Today's new listings
New US issuer Spinnaker ETF Trust is set to launch its three inaugural products in New York. Little information is publicly available about the issuer. It is advised by OBP Capital, a North Carolina-based group about which there is also little public information.
The three debut ETFs are:
Fieldstone UVA Unconstrained Medium-Term Fixed Income ETF (FFIU)
Fieldstone Merlin Dynamic Large Cap Growth ETF (FMDG)
Fieldstone UVA Dividend Growth ETF (FFDV)
FFIU invests in debts with 5 - 7 year maturities. As the name suggests, it is unconstrained in what it can invest in. This includes junk bonds and sub-prime mortgages. The prospectus states: "The Sub-Adviser considers all mortgage-backed securities to be eligible for purchase regardless of their credit rating or lack thereof." Investors who remember 2008 might be wary. Total fees will be 1.23%.

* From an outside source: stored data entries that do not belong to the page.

Lemma parse_signals_ok v l : parse_signals v = inr l -> signals_shape l.
Proof.
  assert (signals_shape []) as H0 by by split; constructor.
  destruct v as [v|]; simpl; intros H; [|by injection H as <-].
  apply rbind_inr in H as (o & _ & H). revert H0 H. generalize (@nil (string * list (list Cond))).
  induction o as [|e o IH]; intros acc Ha H; simpl in H; [by injection H as <-|].
  unbind H. eapply IH; [|exact H]. by eapply parse_signal_ok.
Qed.

Lemma sorted_app_end {V} (m : list (string * V)) e l :
  StronglySorted name_lt (m ++ e :: l) -> Forall (fun x => String.compare x.1 e.1 = Lt) m.
Proof.
  induction m as [|x m IH]; intros H; [constructor|]. apply StronglySorted_inv in H as [H Hf].
  constructor; [|by apply IH]. apply Forall_app in Hf as [_ Hf]. apply Forall_cons in Hf as [Hf _]. exact Hf.
Qed.

Lemma signals_written l : forall acc, StronglySorted name_lt (acc ++ l) ->
  foldl (fun m s => put s.1 (groups_to_value s.2) m) ((fun s => (s.1, groups_to_value s.2)) <$> acc) l =
  (fun s => (s.1, groups_to_value s.2)) <$> acc ++ l.
Proof.
  induction l as [|e l IH]; intros acc Hs; simpl; [by rewrite app_nil_r|].
  rewrite put_end.
  - change ([(e.1, groups_to_value e.2)]) with ((fun s => (s.1, groups_to_value s.2)) <$> [e]).
    rewrite <- fmap_app, IH by (by rewrite <- app_assoc). by rewrite <- app_assoc.
  - apply Forall_fmap. eapply Forall_impl; [by apply sorted_app_end in Hs|]. done.
Qed.

Lemma signal_back acc s : signal_shape s -> signal_prints_back s ->
  Forall (fun x => String.compare x.1 s.1 = Lt) acc ->
  parse_signal acc (s.1, groups_to_value s.2) = inr (acc ++ [s]).
Proof.
  destruct s as [k gs]. intros [Hk Hg] Hp Ha. unfold name_ok in Hk. cbn [fst snd] in *.
  unfold parse_signal. cbn [fst snd]. rewrite Hk. cbn [rbind]. unfold groups_to_value.
  rewrite parse_list_back; [cbn [rbind]; by rewrite put_end|].
  unfold signal_prints_back in Hp. cbn [snd] in Hp. rewrite Forall_forall in Hg. rewrite Forall_forall in Hp.
  apply Forall_forall. intros cs Hin. apply parse_list_back. by apply conds_back; auto.
Qed.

FMDG will invest in 25 large cap companies that Merlin Asset Management, a Boston-based consultancy, believes will sustain large profit margins. Total fees will sit at 1.43%.
FFDV will invest in both American and foreign companies of any size that the fund's advisers, Fieldstone Financial and Universal Value Advisers, believe to have high dividend hopes. It will mostly invest in stocks but also in derivatives and cash. Total fees will be 1.63%.
Today's news from around the web
US flow results for July in - Morningstar
July is another month demonstrating that US investors prefer passive equity strategies to their active competitors. According to Morningstar, almost $10.8 billion poured into American equity ETFs in July, up from $9.3 billion the month previous. Active funds saw $19.6 billion withdrawn from U.S. equity funds, compared with $14.6 billion in the previous month.
The China paradox: high performance but outflows
Why are investors ditching China despite it having a top performing equity market? According to Meb Faber: "China, for whatever reason, attracts boom/bust extremes in flows, valuation and sentiment. People have a very love/hate relationship with Chinese equities. In 2007, Chinese stocks traded at long-term P/E ratio of in the 60s. In 2009, it got down to 14. Into 2013, it got to 12. In 2015, China was the cheapest it'd been in a decade."
Charles Schwab - what they're doing
Schwab entered the ETF game late, not arriving until 2009. Now it's the fifth largest ETF issuer thanks to its willingness to aggressively underprice its competitors. "When it launched, Schwab U.S. Broad Market (SCHB) carried a 0.08% expense ratio. Today, the cost is even lower, at 0.03%." Could fees get even lower?